It is an article of faith in modern medicine that we need new drugs to treat most disorders. This belief has important implications. It underpins the patent system, which assumes that investment in the development of new drugs is so important that the principles of the free market should be abrogated to reward pharmaceutical companies with a legally enforced period of protection from competition. The Australian Pharmaceutical Benefits Scheme (PBS) is also based on the belief that all Australians should have access to new drugs.

No one would deny the impact that drugs introduced over 20 years ago had when they were new. Penicillin (and other antibiotics), beta blockers, H2 antagonists, and non-steroidal anti-inflammatory drugs are examples of drugs that markedly altered clinical practice and are still widely used. However, it is harder to think of drugs introduced over the last 20 years that have had a similar impact1- antiretroviral drugs are perhaps one example - so has the time come to question our faith in new drugs?

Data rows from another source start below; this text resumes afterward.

Lemma createModel_inv r name base s s' :
  createModel r name base s = (Return (), s') →
  ∃ config l1 l2 l3 l4 l5 cl s5 s6 t,
    createModel_base r base initialConfig [] s = (Return (config, map lLayer base), s)
    ∧ (l1 = map lLayer base ∨ ∃ l, l1 = others mtTemplate (map lLayer base) ++ [l])
    ∧ (if decide (System r ≠ "") then ∃ ls, l2 = others mtSystem l1 ++ ls else l2 = l1)
    ∧ (∃ ls, l3 = l2 ++ ls)
    ∧ (l4 = l3 ∨ ∃ l, l4 = others mtParams l3 ++ [l])
    ∧ (l5 = l4 ∨ ∃ l, l5 = others mtMessages l4 ++ [l])
    ∧ createConfigLayer l5 config s5 = (Return cl, s6)
    ∧ trace s `prefix_of` trace s5
    ∧ trace s' = trace s6 ++ t ++ [Wrote name cl l5].
Proof.
  unfold createModel. intros H. inv_bind H. destruct a as [config l0].
  destruct (createModel_base_pure r base initialConfig [] s) as [Hb|[c Hb]];
    rewrite Hb in Hm; [done|]. injection Hm as <- <- <-.
  cbn [app] in *.
  inv_bind H. rename a into l1, s0 into s1, Hm into H1.
  inv_bind H. rename a into l2, s0 into s2, Hm into H2.
  inv_bind H. rename a into l3, s0 into s3, Hm into H3.
  inv_bind H. rename a into l4, s0 into s4, Hm into H4.
  inv_bind H. rename a into l5, s0 into s5, Hm into H5.
  inv_bind H. rename a into cl, s0 into s6, Hm into H6.
  inv_bind H. rename s0 into s7, Hm into H7. destruct a.
  inv_bind H. rename s0 into s8, Hm into H8. destruct a.
  exists c, l1, l2, l3, l4, l5, cl, s5, s6.
  assert (trace s `prefix_of` trace s5) as Hpre.
  { assert (trace s `prefix_of` trace s1) as P1
      by (apply (λ Hm, mono_run _ _ _ _ Hm H1); repeat mono_step).
    assert (trace s1 `prefix_of` trace s2) as P2
      by (apply (λ Hm, mono_run _ _ _ _ Hm H2); repeat mono_step).
    assert (trace s2 `prefix_of` trace s3) as P3
      by (apply (λ Hm, mono_run _ _ _ _ Hm H3); repeat mono_step).
    assert (trace s3 `prefix_of` trace s4) as P4
      by (apply (λ Hm, mono_run _ _ _ _ Hm H4); repeat mono_step).
    assert (trace s4 `prefix_of` trace s5) as P5
      by (apply (λ Hm, mono_run _ _ _ _ Hm H5); repeat mono_step).
    by repeat (etrans; [eassumption|]). }
  assert (∃ t, trace s' = trace s6 ++ t ++ [Wrote name cl l5]) as [t Ht].
  { destruct (mono_run _ _ _ _ (mono_reportStatus l5) H7) as [t7 Ht7].
    injection H8 as <-. unfold WriteManifest', bind, call_err in H. cbn in H.
    destruct (WriteManifest name cl l5 (world s7)) as [w [e|]]; [done|].
    injection H as <-. cbn. rewrite Ht7.
    exists (t7 ++ [Sent (Progress "writing manifest")]).
    by rewrite <-!app_assoc. }
  exists t. split; [done|]. split.
  { destruct (decide (Template r ≠ "")).
    - right. by apply setTemplate_inv in H1.
    - left. by inv_ret H1. }
  split.
  { destruct (decide (System r ≠ "")).
    - by apply setSystem_inv in H2.
    - by inv_ret H2. }
  split.
  { destruct (License r) as [[l|l]|].
    - destruct (decide (l ≠ "")).
      + apply setLicense_inv in H3 as [x ->]. by eexists.
      + inv_ret H3. exists []. by rewrite app_nil_r.
    - inv_bind H3. by apply setLicenses_inv in H3.
    - inv_ret H3. exists []. by rewrite app_nil_r. }
  split; [by apply setParameters_inv in H4|].
  split; [by apply setMessages_inv in H5|].
  done.
Qed.

End CreateModel.

(** ** Claims about [createModel] and the overlays *)

Section Claims.
Context `{Ext : Externals}.

(** C7: when the request names a quantization type and some base layer is
    a GGUF model layer whose file type is neither F16 nor F32, [createModel]
    returns the quantization error and leaves the store and the trace as
    they were: no layer has been created or removed, nothing has been
    reported and no manifest has been written. *)
Theorem createModel_rejects_quantized_source r name base s :
  quantizationRequested r = true →
  existsb alreadyQuantized base = true →
  createModel r name base s = (Raise errQuantizeSource, s).
Proof.
  intros Hq Hex. unfold createModel.
  apply bind_Raise. by apply createModel_base_rejects.
Qed.

(** C5, as amended: [kvFromLayers] fails with the no-base-model error when
    every base layer lacks GGUF metadata; [createModel] does not call it,
    and its loop over such base layers raises nothing, leaves the config as
    it was and hands every layer on to composition. *)
Theorem no_metadata_kv_fails_but_aggregation_passes r base config layers s :
  Forall (λ l, lGGML l = None) base →
  kvFromLayers base = Err errNoBaseModel
  ∧ createModel_base r base config layers s
    = (Return (config, layers ++ map lLayer base), s).
Proof.
  intros Hall. split; [|by apply createModel_base_no_metadata].
  induction Hall as [|l rest Hl _ IH]; cbn; [done|]. by rewrite Hl.
Qed.

(** C9: when [createModel] succeeds, the last thing it did was to write the
    manifest with a config layer and a list of layers; that config layer
    was created, during the same call, from the encoding of a config whose
    diff-IDs are exactly the digests of those layers, in order and in
    number. *)
Theorem config_diffIDs_are_layer_digests r name base s s' :
  createModel r name base s = (Return (), s') →
  ∃ config content configLayer layers t,
    trace s' = trace s ++ t
    ∧ last t = Some (Wrote name configLayer layers)
    ∧ Created content mtConfig configLayer ∈ t
    ∧ json_encode_config config = Ok content
    ∧ DiffIDs (CfgRootFS config) = map Digest layers
    ∧ List.length (DiffIDs (CfgRootFS config)) = List.length layers.
Proof.
  intros H. apply createModel_inv in H
    as (config & l1 & l2 & l3 & l4 & l5 & cl & s5 & s6 & t
        & _ & _ & _ & _ & _ & _ & Hc & [t5 Ht5] & Ht).
  apply createConfigLayer_inv in Hc as (content & Henc & Ht6).
  exists (withDiffIDs config (map Digest l5)), content, cl, l5,
    (t5 ++ [Created content mtConfig cl] ++ t ++ [Wrote name cl l5]).
  split; [by rewrite Ht, Ht6, Ht5, <-!app_assoc|].
  split; [by rewrite !app_assoc, last_snoc|].
  split; [rewrite !elem_of_app, list_elem_of_singleton; auto|].
  split; [done|]. split; [done|]. cbn. by rewrite length_map.
Qed.

(** C2, as amended: [setSystem] with an empty string removes every
    system-prompt layer and appends nothing; with a non-empty string it
    removes them and, when the new layer can be created, appends it (and
    returns the error otherwise).  [createModel] calls [setSystem] only for
    a non-empty system prompt: a request with an empty one writes a
    manifest that still holds every system-prompt layer of its base
    layers. *)
Theorem setSystem_clears_but_createModel_skips_empty :
  (∀ layers s, ∃ s',
      setSystem layers "" s = (Return (others mtSystem layers), s'))
  ∧ (∀ layers sys s, sys ≠ "" →
      ∃ s1, removeLayer layers mtSystem s = (Return (others mtSystem layers), s1)
            ∧ match NewLayer sys mtSystem (world s1) with
              | (w, Ok l) =>
                  setSystem layers sys s
                  = (Return (others mtSystem layers ++ [l]),
                     mkState w (trace s1 ++ [Created sys mtSystem l]))
              | (w, Err e) =>
                  setSystem layers sys s = (Raise e, mkState w (trace s1))
              end)
  ∧ (∀ r name base s s' configLayer layers,
      System r = "" →
      createModel r name base s = (Return (), s') →
      last (trace s') = Some (Wrote name configLayer layers) →
      ∀ b, b ∈ base → MediaType (lLayer b) = mtSystem → lLayer b ∈ layers).
Proof.
  split; [|split].
  - intros layers s. unfold setSystem.
    destruct (removeLayer_Return layers mtSystem s) as [s' Hs'].
    exists s'. by rewrite (bind_eq _ _ _ _ _ Hs').
  - intros layers sys s Hsys. unfold setSystem.
    destruct (removeLayer_Return layers mtSystem s) as [s1 Hs1].
    exists s1. split; [done|]. rewrite (bind_eq _ _ _ _ _ Hs1).
    destruct (decide (sys ≠ "")); [|done].
    unfold NewLayer', call, bind, emit.
    by destruct (NewLayer sys mtSystem (world s1)) as [w [l|e]].
  - intros r name base s s' cl layers Hsys H Hlast b Hb Hmt.
    apply createModel_inv in H
      as (config & l1 & l2 & l3 & l4 & l5 & cl' & s5 & s6 & t
          & _ & H1 & H2 & [ls3 H3] & H4 & H5 & _ & _ & Ht).
    rewrite Ht, !app_assoc, last_snoc in Hlast. injection Hlast as <- <-.
    rewrite Hsys in H2. destruct (decide ("" ≠ "")); [done|]. subst l2.
    assert (lLayer b ∈ l1) as Hin1.
    { destruct H1 as [->|[l ->]]; [by apply list_elem_of_fmap_2|].
      apply elem_of_app. left. apply others_keeps; [by apply list_elem_of_fmap_2|].
      by rewrite Hmt. }
    assert (lLayer b ∈ l3) as Hin3 by (subst l3; apply elem_of_app; by left).
    assert (lLayer b ∈ l4) as Hin4.
    { destruct H4 as [->|[l ->]]; [done|].
      apply elem_of_app. left. apply others_keeps; [done|]. by rewrite Hmt. }
    destruct H5 as [->|[l ->]]; [done|].
    apply elem_of_app. left. apply others_keeps; [done|]. by rewrite Hmt.
Qed.

End Claims.

(** ** [setParameters] *)

Section Parameters.
Context `{Ext : Externals}.

Lemma carryForward_lookup (existing : list (string * any)) (p : gmap string any) k :
  carryForward p existing !! k
  = match p !! k with
    | Some v => Some v
    | None => (list_to_map existing : gmap string any) !! k
    end.
Proof.
  revert p. induction existing as [|[k0 v0] rest IH]; intros p.
  - cbn. rewrite lookup_empty. by destruct (p !! k).
  - unfold carryForward in *. rewrite list_to_map_cons. cbn [foldl fst snd].
    rewrite IH.
    destruct (p !! k0) eqn:Hk0.
    + destruct (p !! k) eqn:Hk; [done|].
      rewrite lookup_insert_ne; [done|]. congruence.
    + destruct (decide (k0 = k)) as [->|Hne].
      * by rewrite Hk0, !lookup_insert_eq.
      * by rewrite !lookup_insert_ne.
Qed.

(** The inner loop computes the union in which the new map wins. *)
Lemma carryForward_union (p existing : gmap string any) :
  carryForward p (map_to_list existing) = p ∪ existing.
Proof.
  apply map_eq. intros k.
  rewrite carryForward_lookup, list_to_map_to_list, lookup_union.
  by destruct (p !! k), (existing !! k).
Qed.

Lemma union_absorb (p e : gmap string any) : p ∪ e ∪ e = p ∪ e.
Proof.
  apply map_eq. intros k. rewrite !lookup_union.
  by destruct (p !! k), (e !! k).
Qed.

Lemma loadParameters_stored layers p E s :
  allStore layers (world s) E →
  loadParameters layers p s
  = (Return (if hasParameters layers then p ∪ E else p), s).
Proof.
  intros Hall. revert p.
  induction Hall as [|l rest Hl _ IH]; intros p; [done|].
  cbn [loadParameters hasParameters existsb].
  destruct (decide (MediaType l ≠ mtParams)) as [Hne|Heq].
  - rewrite bool_decide_eq_false_2 by done. apply IH.
  - apply dec_stable in Heq. rewrite bool_decide_eq_true_2 by done.
    unfold bind at 1, read at 1. rewrite (Hl Heq). cbn.
    rewrite carryForward_union, IH.
    fold (hasParameters rest). destruct (hasParameters rest); [|done].
    by rewrite union_absorb.
Qed.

One way of looking at the question is to ask what the practice of medicine would be like if the drugs developed over the last two decades had never been introduced. The experience of treating patients in a developing country (in my case, Fiji), where most new drugs are not freely available, can bring a special perspective to the question.

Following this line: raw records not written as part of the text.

Lemma bubble_sort_sorts_witness :
  ∃ out, bubble_sort py_gt
           [PyInt 3; PyFloat (FFinite true 5); PyInt (-2); PyFloat (FInf false);
            PyFloat (FFinite false 0); PyInt 0] = Some out ∧
         out ≡ₚ [PyInt 3; PyFloat (FFinite true 5); PyInt (-2);
                 PyFloat (FInf false); PyFloat (FFinite false 0); PyInt 0] ∧
         StronglySorted (λ a b, py_le a b = true) out.
Proof.
  apply (bubble_sort_sorts
           [PyInt 3; PyFloat (FFinite true 5); PyInt (-2); PyFloat (FInf false);
            PyFloat (FFinite false 0); PyInt 0]).
  repeat constructor; by eexists.
Defined.

(** C3. The sort is stable.  Let the elements carry, besides their
    number, any mark that tells them apart; they are compared by their
    numbers alone.  Then the elements equal in number to any [v] stand
    in the result in the order in which they stood in the input, and
    the numbers of the result are the result of sorting the numbers. *)
Theorem bubble_sort_stable {T : Type} (arr : list (pynum * T)) (v : pynum) :
  ∃ out, bubble_sort (λ a b, py_gt a.1 b.1) arr = Some out ∧
         filter (λ a, py_eq v a.1 = true) out =
           filter (λ a, py_eq v a.1 = true) arr ∧
         bubble_sort py_gt arr.*1 = Some out.*1.
Proof.
  destruct (bubble_sort_run_passes (λ a b, py_gt a.1 b.1) arr)
    as (out & s & Hrun & Hp).
  assert (Hsort : bubble_sort (λ a b, py_gt a.1 b.1) arr = Some out)
    by (unfold bubble_sort; by rewrite Hrun).
  exists out. split; [done|]. split.
  - erewrite (passes_filter _ (λ a, py_eq v a.1 = true)); [|  |exact Hp].
    + by rewrite app_nil_r.
    + intros a b. apply py_eq_not_gt.
  - by apply (bubble_sort_fmap fst (λ a b, py_gt a.1 b.1) py_gt).
Qed.

(** C8. On a list that is already in non-decreasing order [bubble_sort]
    makes no exchange, stops after its first pass ([length arr - 1]
    comparisons; no pass at all on the empty list), and returns the
    list as it was. *)
Theorem bubble_sort_sorted_input (arr : list pynum) :
  Sorted (λ a b, py_le a b = true) arr →
  bubble_sort_run py_gt arr =
    Some (arr, SortStats (match arr with [] => [] | _ :: l => [length l] end) 0)
  ∧ bubble_sort py_gt arr = Some arr.
Proof.
  intros Hs.
  assert (Hrun : bubble_sort_run py_gt arr =
    Some (arr, SortStats (match arr with [] => [] | _ :: l => [length l] end) 0)).
  { destruct (bubble_sort_run_passes py_gt arr) as (out & s & Hrun & Hp).
    rewrite Hrun. destruct arr as [|x l].
    - by inv Hp.
    - assert (Hs' : Sorted (not_gt py_gt) (x :: l)).
      { clear -Hs. induction Hs as [|a l' Hs IH Hhd]; constructor; [done|].
        destruct Hhd; constructor. by apply py_le_gt. }
      pose proof (passes_sorted_input py_gt x l no_stats Hs') as Hp'.
      by destruct (passes_deterministic _ _ _ _ _ _ _ _ Hp Hp') as [-> ->]. }
  split; [done|]. unfold bubble_sort. by rewrite Hrun.
Qed.

Lemma bubble_sort_sorted_input_witness :
  bubble_sort_run py_gt [PyInt (-2); PyFloat (FFinite false 0); PyInt 0; PyInt 3] =
    Some ([PyInt (-2); PyFloat (FFinite false 0); PyInt 0; PyInt 3],
          SortStats [3] 0)
  ∧ bubble_sort py_gt [PyInt (-2); PyFloat (FFinite false 0); PyInt 0; PyInt 3] =
    Some [PyInt (-2); PyFloat (FFinite false 0); PyInt 0; PyInt 3].
Proof.
  apply (bubble_sort_sorted_input
           [PyInt (-2); PyFloat (FFinite false 0); PyInt 0; PyInt 3]).
  repeat constructor; by vm_compute.
Defined.

(** C9. [bubble_sort] returns on every list, the empty one included:
    no subscript is out of range (a subscript out of range, and nothing
    else, makes the body of the inner loop fail), there are at most
    [length arr] passes, and a pass makes at most [length arr - 1]
    comparisons. *)
Theorem bubble_sort_terminates {A : Type} (gt : A → A → bool) (arr : list A) :
  (∃ out s,
     bubble_sort_run gt arr = Some (out, s) ∧
     bubble_sort gt arr = Some out ∧
     length (pass_comparisons s) ≤ length arr ∧
     Forall (λ c, c ≤ length arr - 1) (pass_comparisons s)) ∧
  (∀ j st, inner_body gt j st = None ↔ length (ps_arr st) ≤ j + 1) ∧
  bubble_sort gt [] = Some [].
Proof.
  split_and!; [|apply inner_body_None|done].
  destruct (bubble_sort_run_passes gt arr) as (out & s & Hrun & Hp).
  exists out, s. unfold bubble_sort. rewrite Hrun.
  destruct (passes_stats _ _ _ _ _ _ Hp) as (extra & Hs & Hlen & Hall).
  cbn [no_stats pass_comparisons app] in Hs. rewrite Hs.
  by split_and!.
Qed.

Fiji has a health budget that, per capita, is less than 10% of the Australian health budget, so it cannot possibly afford a system like the PBS. Instead, Fiji has adapted the World Health Organization's model list of essential medicines2 for local circumstances. Drugs on Fiji's essential drugs list are available free from government health centres and hospitals. Drugs not on the list must be obtained from a private pharmacy and the patient must pay the full price. The essential drugs list contains one or two representatives from most drug groups: for instance, two beta blockers (atenolol and propranolol), one ACE inhibitor (enalapril), one H2 antagonist (ranitidine), and most of the old (and cheap) antibiotics, for example penicillin, amoxycillin and gentamicin.

Almost all the drugs on the list were introduced over 20 years ago and their patents have expired. This enables the central government pharmacy to purchase supplies at the lowest price available - often from generic manufacturers in India or Malaysia.

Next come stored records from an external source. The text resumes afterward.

Lemma getStripeBalanceInfoFromPaymentIntent_returns (env : Env)
    (paymentIntentId : string) (k : nat) :
  exists info l,
    Currency.getStripeBalanceInfoFromPaymentIntent env paymentIntentId k
    = (Returned info, k, l).
Proof.
  unfold Currency.getStripeBalanceInfoFromPaymentIntent. prog_step.
  destruct (stripe_paymentIntents_retrieve env paymentIntentId) as [intent|];
    prog_step; [|eauto].
  destruct (pi_latest_charge intent) as [|i|charge]; prog_step; eauto.
  destruct (getStripeBalanceInfo_returns env (charge_id charge) k) as (info & l & ->).
  eauto.
Qed.


(** C4.  For the code of the real in any letter case, [convertToBRL] returns
    the identity conversion: [amountBrl] is the amount itself, the rate is 1,
    the source is [stripe_balance], and no fee is reported (the result has
    neither [stripeFeesBrl] nor [netAmountBrl]).  The call emits no event: it
    reaches neither the processor nor the rate service, and it does not take
    the fallback path (which logs a warning); it only reads the clock. *)
Theorem convertToBRL_BRL_identity (env : Env) (fuel : nat)
    (params : Currency.ConvertParams) (k : nat) :
  JS.toUpperCase (Currency.currency params) = "BRL" ->
  Currency.convertToBRL env fuel params k
  = (Returned {| Currency.amountBrl := Currency.amount params;
                 Currency.originalAmount := Currency.amount params;
                 Currency.originalCurrency := "BRL";
                 Currency.exchangeRate := 1%float;
                 Currency.source := Currency.stripe_balance;
                 Currency.rateDate := Date_toISOString env (clock env k);
                 Currency.auditDescription :=
                   "Pagamento em BRL - sem conversão necessária";
                 Currency.stripeFeesBrl := None;
                 Currency.netAmountBrl := None |},
     S k, [])
  /\ Currency.source_code Currency.stripe_balance = "stripe_balance".
Proof.
  intros H. split; [|reflexivity].
  unfold Currency.convertToBRL. rewrite H. reflexivity.
Qed.

Lemma convertToBRL_BRL_identity_witness :
  Currency.convertToBRL Scenario.silent 0 Scenario.brl_100 0%nat
  = (Returned {| Currency.amountBrl := 100%float;
                 Currency.originalAmount := 100%float;
                 Currency.originalCurrency := "BRL";
                 Currency.exchangeRate := 1%float;
                 Currency.source := Currency.stripe_balance;
                 Currency.rateDate := "2026-11-02T12:00:00.000Z";
                 Currency.auditDescription :=
                   "Pagamento em BRL - sem conversão necessária";
                 Currency.stripeFeesBrl := None;
                 Currency.netAmountBrl := None |},
     1%nat, [])
  /\ Currency.source_code Currency.stripe_balance = "stripe_balance".
Proof.
  apply (convertToBRL_BRL_identity Scenario.silent 0 Scenario.brl_100 0%nat).
  reflexivity.
Defined.





(* ---------------------------------------------------------------------- *)
(** *** The audit string *)

Lemma buildAuditDescription_form (env : Env) (originalAmount : float)
    (currency : string) (rate : float) (source : Currency.Source) (fees : option float) :
  Currency.buildAuditDescription env originalAmount currency rate source fees
  = "Valor original: " ++ symbol_of currency
    ++ Currency.toFixed env originalAmount 2
    ++ " - " ++ Currency.sourceLabels source
    ++ ": R$ " ++ Currency.toFixed env rate 4
    ++ match fees with
       | Some f =>
           if (0 <? f)%float
           then " - Taxas operacionais: R$ " ++ Currency.toFixed env f 2
           else ""
       | None => ""
       end.
Proof.
  unfold Currency.buildAuditDescription, symbol_of.
  assert (Hsym :
    match find (fun c => (Currency.code c =? currency)%string) Currency.CURRENCIES with
    | Some c => if (Currency.symbol c =? "")%string then currency else Currency.symbol c
    | None => currency
    end
    = match find (fun c => (Currency.code c =? currency)%string) Currency.CURRENCIES with
      | Some c => Currency.symbol c
      | None => currency
      end).
  { unfold Currency.CURRENCIES, find.
    cbv beta iota delta [Currency.code].
    repeat match goal with
           | |- context [if (?a =? currency)%string then _ else _] =>
               destruct (a =? currency)%string; [reflexivity|]
           end.
    reflexivity. }
  rewrite Hsym.
  set (sym := match find _ Currency.CURRENCIES with Some c => Currency.symbol c | None => currency end).
  cbv zeta.
  destruct fees as [f|].
  - rewrite positive_is_truthy. destruct (0 <? f)%float.
    + rewrite !append_assoc. reflexivity.
    + rewrite ?append_assoc, ?append_empty_r. reflexivity.
  - rewrite ?append_assoc, ?append_empty_r. reflexivity.
Qed.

The diseases we treat are remarkably similar to those seen in Australia. Diabetes, hypertension, asthma and smoking-induced respiratory disorders are common. Infections are also common, but are usually caused by pathogens such as Streptococcus pneumoniae and Staphylococcus aureus rather than exotic tropical organisms.

So, do we find ourselves seriously handicapped in Fiji by lack of access to new drugs? The short answer is no. We can treat most conditions perfectly adequately with the older drugs available on the essential drugs list. We perhaps have to be more adept than doctors in developed countries at using the drugs we do have rather than simply switching the patient to a new drug. For instance, we may have to explore a wider range of doses than are commonly used in Australia. However, we are seldom seriously concerned by not being able to prescribe COX-2 inhibitors, angiotensin receptor antagonists, long-acting beta2 agonists or new antiplatelet agents.

There are definite exceptions to this generalisation. Lack of a 'statin', for instance, penalises patients with cardiovascular disease, and most patients with AIDS do not yet have access to antiretroviral drugs. Some patients whose 'gastric' conditions are not controlled with ranitidine can suffer from lack of access to a proton pump inhibitor. Perhaps our patients with diabetes might have better control with new oral hypoglycaemic drugs, although our woefully poor control of diabetes is mainly caused by socio-economic factors rather than lack of access to new drugs.

My experience in Fiji suggests that, over the last 20 years, the article of faith that we need new drugs has largely not been fulfilled. So much so that I suggest we should seriously question our belief that these new drugs are essential rather than blindly continue to support it. If we reject this faith it follows that patent protection, and subsidisation by the taxpayer, should be much harder to obtain.

Patent protection assumes that innovation requires reward to ensure continuing investment. However, the faith that we must ensure that new drugs continue to be developed has meant that patent protection is given for even trivial developments. If we reject the faith, then patent protection should only be given to real innovation.

The PBS came into being when most new drugs, such as penicillin, were truly life-saving, but unaffordable to most people. However, even when many new drugs were not life-saving, listing on the PBS continued because of the faith that we need new drugs. Listing now requires a new drug to be cost-effective in comparison to other drugs subsidised by the PBS, but many of the drugs currently available have themselves never been proven to be cost-effective. So if we reject the faith, then cost-effectiveness in comparison to current drugs should not be sufficient to justify public subsidy. Perhaps we should go back to the original criterion that a drug should be truly life-saving to justify subsidisation.

Restricting patent protection to real innovation, and restricting subsidies to truly life-saving drugs is almost certainly too powerful a pill for any government (or the medical profession) to swallow. However, is it not better to admit the true situation rather than adhere blindly to an outmoded article of faith?